Llevaba un par de días sintiendo esos extraños dolores, pero su médico le había dicho que no eran preocupantes porque no habían ido a más y no había tenido sangrados.
–Es solo…
Se bajó del lujoso taburete y sintió un cálido líquido saliéndole del cuerpo. No cesó. Estaba mareada y de pronto el dolor era más intenso.
No.
Era lo que había temido cuando había empezado a sentir dolor hacía unos días mientras lidiaba con el impacto de haber perdido a Teseo: perder también al bebé.
No.
No.
Lo último que vio fue a Dionisio tomándola en sus fuertes brazos. Después todo se volvió oscuro.
Dionisio maldijo a cada deidad en la que no creía mientras tenía a Ariadna en sus brazos por primera vez desde hacía diez años.
Así no era como había visualizado esa fantasía.
No era una fantasía ni mucho menos. Estaba palidísima y totalmente inconsciente.
Avisó al camarero.
–Dile a Lazlo que necesito un helicóptero ahora mismo.

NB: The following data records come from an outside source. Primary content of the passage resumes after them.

Lemma fresh_quiet (e : exn) : ~ raises fresh world e.
Proof.
  intros Hr.
  destruct Hr as [x Hj|b x Hj Hh|b h x Hj Hh Hf|b h x Hj Hh Hf Hc];
    cbn in Hj; try discriminate; injection Hj as <-; discriminate.
Qed.

Lemma fresh_unused (u : User.t) :
  In u (users (store world)) -> User.email u <> Some "dave@example.com".
Proof. cbn. intros [<-|[<-|[]]]; discriminate. Qed.

Lemma POST_answers_200_401_500_witness :
  POST taken world = (Return (Response_json false "Email already exists" 401), world) /\
  POST fresh offline_world =
  (Return (Response_json false "Something went wrong" 500),
   logged MemoryStore.unreachable offline_world) /\
  exists u w',
    POST fresh world = (Return (Response_json true "User created successfully" 200), w') /\
    users (store w') = [alice; carol; u] /\
    User.email u = Some "dave@example.com".
Proof.
  split; [|split].
  - apply (proj1 (proj2 (POST_answers_200_401_500 taken world)) taken_quiet
             {| name := "Alice Again"; email := "alice@example.com"; password := "correct horse" |}
             eq_refl).
    exists alice. cbn. split; [left|]; reflexivity.
  - apply (proj1 (POST_answers_200_401_500 fresh offline_world)).
    apply (findFirst_raises fresh offline_world
             {| name := "Dave"; email := "dave@example.com"; password := "s3cret" |}
             (TagHasher.tag "s3cret")); reflexivity.
  - apply (proj1 (proj2 (POST_answers_200_401_500 fresh world)) fresh_quiet
             {| name := "Dave"; email := "dave@example.com"; password := "s3cret" |}
             eq_refl).
    exact fresh_unused.
Defined.

Lemma POST_duplicate_leaves_store_witness :
  exists response w',
    POST taken world = (Return response, w') /\
    status response <> 200%Z /\
    store w' = store world /\
    users (store w') = users (store world) /\
    In alice (users (store w')).
Proof.
  apply (POST_duplicate_leaves_store taken world
           {| name := "Alice Again"; email := "alice@example.com"; password := "correct horse" |}
           alice).
  - reflexivity.
  - cbn. left. reflexivity.
  - reflexivity.
Defined.

Lemma POST_stores_hash_never_plaintext_witness :
  exists h u w',
    bcrypt_hash "s3cret" 10 = Return h /\
    POST fresh world = (Return (Response_json true "User created successfully" 200), w') /\
    users (store w') = (users (store world) ++ [u])%list /\
    User.email u = Some "dave@example.com" /\
    User.password u = Some h /\
    User.password u <> Some "s3cret".
Proof.
  apply (POST_stores_hash_never_plaintext fresh world
           {| name := "Dave"; email := "dave@example.com"; password := "s3cret" |}).
  - exact TagHasher_never_plaintext.
  - reflexivity.
  - exact fresh_quiet.
  - exact fresh_unused.
Defined.

(** The runs themselves. *)
Example register_fresh_email :
  POST fresh world =
  (Return (Response_json true "User created successfully" 200),
   {| store :=
        {| MemoryStore.table :=
             [alice; carol;
              {| User.id := "cdave@example.com"; User.name := Some "Dave";
                 User.email := Some "dave@example.com"; User.emailVerified := None;
                 User.image := None; User.password := Some "$2b$10$s3cret" |}];
           MemoryStore.online := true |};
      console := [] |}).
Proof. reflexivity. Qed.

Y que vayan avisando al hospital.
No la llevaría a las instalaciones médicas disponibles para todo el mundo. Lazlo lo sabía. Como gerente del Diamond Club y mano derecha de Raj Belanger, su fundador y el hombre más rico del mundo, Lazlo solo se movía en la élite, en la discreción y en el lujo.
No había tiempo que perder.
Sabía que, para cuando subiera a lo alto del edificio, habría un helicóptero esperando. Con Ariadna en brazos, apretándola fuertemente contra su pecho, corrió al dorado ascensor y entró. Al notarse algo en la mano, miró y vio que la tenía manchada de sangre.
Ariadna estaba sangrando.
Estaba demasiado pálida.
Ariadna…
De cara al mundo, a él no le importaba ni nada ni nadie.
Pero la realidad era mucho más complicada.
Siempre tenía una sonrisa preparada para controlar su ira, aunque ahora mismo esa ira no conocía límites.